長谷部 高校生たち、学生たちには悩むだけ悩んでほしいですね。悩むことを止めないでほしい。悩むことは悪いことではないし、君たちが悩み、葛藤していることは、これからの自分の未来に対してすごく大事なことであるので。でも、その葛藤の中でも喜びや楽しみを何かに見つけ、その喜びや楽しみを自分だけでなく、周りの人や仲間と共有できる形を探せたら、より大きなものになると思います。一つ言えるのは、君たちには無限の可能性があるから、とにかく今を一生懸命に悩んで葛藤して、そして楽しんでください。

■長谷部を支え続けたプーマとの関係

―――長谷部選手は学生時代から現在までプーマ一筋ですね。

長谷部 中学、高校、そこからプロのキャリア20年近くをずっとサポートしていただいて。これだけ長い間、自分のサッカー人生とともに歩んでいるものは家族とサポーターとプーマさんぐらいですね。自分の中では一心同体だと思っています。これだけ良い関係性というのは人生の中でなかなか築けるものではないですね。

―――プーマとの長い歴史がある中で、スパイクへのこだわりもどんどん出たのではないですか?
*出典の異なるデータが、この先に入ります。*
(* ===== verification/AutoStepper.v ===== *)
(** * The stepper and the SQL implementations of its ports

    [SQLStepStore] and [Stepper] of [internal/automations/stepper.go] and the
    mailing adapter [internal/mailing/ports014.go], over the transactions of
    [AutoStore]. *)

From S2P Require Import Prelude GoStrings GoTime GoJson AutoGraph Errors AutoEngine AutoStore.

Section Stepper.
Context `{UnicodeTables, UUIDLib, ZoneDB, UUIDHash}.

(** ** SQLStepStore *)

(** [pgtype.Interval{Microseconds: within.Microseconds()}], as nanoseconds. *)
Definition pg_interval (within : option duration) : option duration :=
  option_map (fun d => (Z.quot d 1000 * 1000)%Z) within.

Definition SQLStepStore : StepStore tx :=
  {| store_Record := fun r => exec (fun _ => automation_record_step r);
     store_Fail := fun f => exec (fun now d => Ok (automation_fail_step f now d));
     store_Waiting := fun e n => query (fun d => automation_step_waiting d e n);
     store_Delivery := fun e n => query (fun d => automation_step_delivery d e n);
     store_EventExists := fun b l em nm since evaluation within =>
       query (fun d => automation_event_exists d b l em nm (pg_time since) (pg_time evaluation)
                                               (pg_interval within)) |}.

(** ** AutomationPorts *)

Definition safeMessageDomain (v : string) : string :=
  let v := ToLower (TrimSpace v) in
  if negb (String.eqb v "") &&
     forallb (fun c => is_lower c || is_digit c || Ascii.eqb c "." || Ascii.eqb c "-") (bytes v)
  then v else "mailing.localhost".

Definition ports_Enqueue (domain : string) (spec : MessageSpec) (t : tx) : tx * result error uuid :=
  if negb (String.eqb (msg_SourceKind spec) "automation") then
    (t, Err (Wrap ("unsupported message source " +:+ Quote (msg_SourceKind spec)) ErrInvalidReference))
  else match exec (mailing_enqueue_delivery spec (safeMessageDomain domain)) t with
       | (t, Err err) => (t, Err err)
       | (t, Ok None) => (t, Err ErrLostFence)
       | (t, Ok (Some id)) => (t, Ok id)
       end.

Definition ports_ResolveForList (business : uuid) (email : string) (listID : uuid) (t : tx)
  : tx * result error uuid :=
  match query (fun d => mailing_automation_resolve_for_list d business email listID) t with
  | (t, Err err) => (t, Err err)
  | (t, Ok None) => (t, Err (Wrap "subscriber was not found" ErrInvalidReference))
  | (t, Ok (Some id)) => (t, Ok id)
  end.

(** The boolean a tag function returns is false when the fence was lost. *)
Definition changed_or_lost (r : tx * result error bool) : tx * result error unit :=
  match r with
  | (t, Ok true) => (t, Ok tt)
  | (t, Ok false) => (t, Err ErrLostFence)
  | (t, Err err) => (t, Err err)
  end.

Definition ports_AddTag (business root subscriber enrollment : uuid) (generation : Z) (tag : string) (t : tx)
  : tx * result error unit :=
  changed_or_lost (exec (fun _ d => Ok (mailing_automation_add_tag business root subscriber (TrimSpace tag)
                                          enrollment generation d)) t).

Definition ports_RemoveTag (business root subscriber enrollment : uuid) (generation : Z) (tag : string) (t : tx)
  : tx * result error unit :=
  changed_or_lost (exec (fun _ d => Ok (mailing_automation_remove_tag business root subscriber (TrimSpace tag)
                                          enrollment generation d)) t).

Definition AutomationPorts_subscribers : SubscriberReader tx :=
  {| Snapshot := fun s => query_row (fun d => mailing_automation_subscriber_snapshot d s);
     ActiveOnList := fun b em l => query (fun d => mailing_automation_active_on_list d b em l);
     ResolveForList := ports_ResolveForList |}.

Definition AutomationPorts (domain : string) : Deps tx :=
  {| dep_Subscribers := Some AutomationPorts_subscribers;
     dep_Sender := Some {| Enqueue := ports_Enqueue domain |};
     dep_Engagement := Some {| Engagement := fun id =>
                                 query_row (fun d => mailing_automation_delivery_engagement d id) |};
     dep_Tagger := Some {| AddTag := ports_AddTag; RemoveTag := ports_RemoveTag |};
     dep_Steps := Some SQLStepStore |}.

(** ** Stepper *)

Record Stepper := {
  stp_Deps : Deps tx; stp_Batch : Z; stp_Lease : duration;
  stp_MaxNodesPerTick : Z; stp_MaxNodeAttempts : Z
}.

Record claimedEnrollment := { claimed_Enrollment : Enrollment; claimed_Graph : Graph }.

(** Scanning a claimed row: a NULL node or wake time does not fit the struct. *)
Definition scan_claimed (r : claim_row) : result error claimedEnrollment :=
  let e := cr_row r in
  match es_current_node (e_st e), es_wake_at (e_st e) with
  | Some node, Some wake =>
      Ok {| claimed_Enrollment :=
              {| enr_ID := cr_id r; enr_BusinessID := er_business (e_ref e); enr_TenantRootID := er_root (e_ref e);
                 enr_AutomationID := er_automation (e_ref e); enr_VersionID := er_version (e_ref e);
                 enr_SubscriberID := er_subscriber (e_ref e); enr_CurrentNodeID := node; enr_WakeAt := wake;
                 enr_EnrolledAt := er_enrolled_at (e_ref e); enr_NodeAttempts := es_attempts (e_st e);
                 enr_ClaimGeneration := es_generation (e_st e) |};
            claimed_Graph := cr_graph r |}
  | _, _ => Err (NewError "cannot scan NULL")
  end.

Fixpoint scan_all (rows : list claim_row) : result error (list claimedEnrollment) :=
  match rows with
  | [] => Ok []
  | r :: rows' =>
      match scan_claimed r with
      | Err e => Err e
      | Ok c => match scan_all rows' with Err e => Err e | Ok cs => Ok (c :: cs) end
      end
  end.

Definition claim (locked : gset uuid) (now : time) (batch : Z) (lease : duration) (d : db)
  : db * (list claimedEnrollment * option error) :=
  WithTx now (fun t =>
    match exec (fun _ d => Ok (automation_claim_due locked now batch lease d)) t with
    | (t, Err e) => (t, ([], Some e))
    | (t, Ok rows) => match scan_all rows with
                      | Ok cs => (t, (cs, None))
                      | Err e => (t, ([], Some e))
                      end
    end) d.

Definition stp_engine (s : Stepper) : Engine tx :=
  {| eng_Deps := stp_Deps s; eng_MaxNodesPerTick := stp_MaxNodesPerTick s;
     eng_MaxNodeAttempts := stp_MaxNodeAttempts s |}.

(** The transaction that advances one claimed enrollment. *)
Definition advance_tx (s : Stepper) (c : claimedEnrollment) (now : time) (d : db)
  : db * (AdvanceOutcome * option error) :=
  WithTx now (Advance (stp_engine s) (claimed_Enrollment c) (claimed_Graph c) now) d.

Definition tick_batch (s : Stepper) : Z := if (stp_Batch s <=? 0)%Z then 50%Z else stp_Batch s.
Definition tick_lease (s : Stepper) : duration :=
  if (stp_Lease s <=? 0)%Z then (2 * Minute)%Z else stp_Lease s.

(** ** A tick

    A tick is a sequence of transactions; the n-th of them reads the clock as
    [clock n], finds the rows of [locked n] locked by others, and works on what
    the other replicas, the API and the outbox have made of the database since
    the transaction before it, [others n]. *)

(** [fmt.Errorf("advance enrollment %s: %w", ...)] *)
Definition advance_error (c : claimedEnrollment) (e : error) : error :=
  Wrap ("advance enrollment " +:+ uuid_String (enr_ID (claimed_Enrollment c))) e.

(** The inner loop of [Tick]: every claimed enrollment is advanced in its own
    transaction; a lost fence is skipped, the first other error is kept. *)
Fixpoint advance_all (s : Stepper) (others : nat -> db -> db) (clock : nat -> time) (n : nat)
    (cs : list claimedEnrollment) (firstErr : option error) (d : db) : nat * (db * option error) :=
  match cs with
  | [] => (n, (d, firstErr))
  | c :: cs' =>
      match advance_tx s c (clock n) (others n d) with
      | (d', (_, err)) =>
          let firstErr' :=
            match err with
            | None => firstErr
            | Some e => if is_lost_fence e then firstErr
                        else match firstErr with
                             | Some f => Some f
                             | None => Some (advance_error c e)
                             end
            end in
          advance_all s others clock (S n) cs' firstErr' d'
      end
  end.

(** [Tick], with the number of rounds it may take as fuel: [None] when they are
    used up and the loop would go on, with the database it left behind. *)
Fixpoint Tick (fuel : nat) (s : Stepper) (others : nat -> db -> db) (locked : nat -> gset uuid)
    (clock : nat -> time) (n : nat) (d : db) : db * option (option error) :=
  match fuel with
  | O => (d, None)
  | S fuel' =>
      match claim (locked n) (clock n) (tick_batch s) (tick_lease s) (others n d) with
      | (d1, (_, Some e)) => (d1, Some (Some e))
      | (d1, (claimed, None)) =>
          match advance_all s others clock (S n) claimed None d1 with
          | (n', (d2, Some e)) => (d2, Some (Some e))
          | (n', (d2, None)) =>
              if (Z.of_nat (length claimed) <? tick_batch s)%Z then (d2, Some None)
              else Tick fuel' s others locked clock n' d2
          end
      end
  end.
End Stepper.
長谷部 僕のこだわりは基本的にフィット感です。革の素材など、自分の足に本当に合うものを要求しますし、もし合わなければ形を変えてもらったり。いろいろなことに対応していただいているので、これまでのキャリアを十分に支えていただいていますね。

―――印象的な出来事はありますか?

長谷部 何かをお願いした時、基本的に断れたことはないです(笑)。担当者の方には、プロ1年目から20年近くずっとサポートをしていただいていますし、そういう関係性もなかなかないですよね。プーマさんとは道具、物という部分だけではなく、“人”という部分。物だけではない、すごく大事な、人間のつながりを感じる関係性ですね。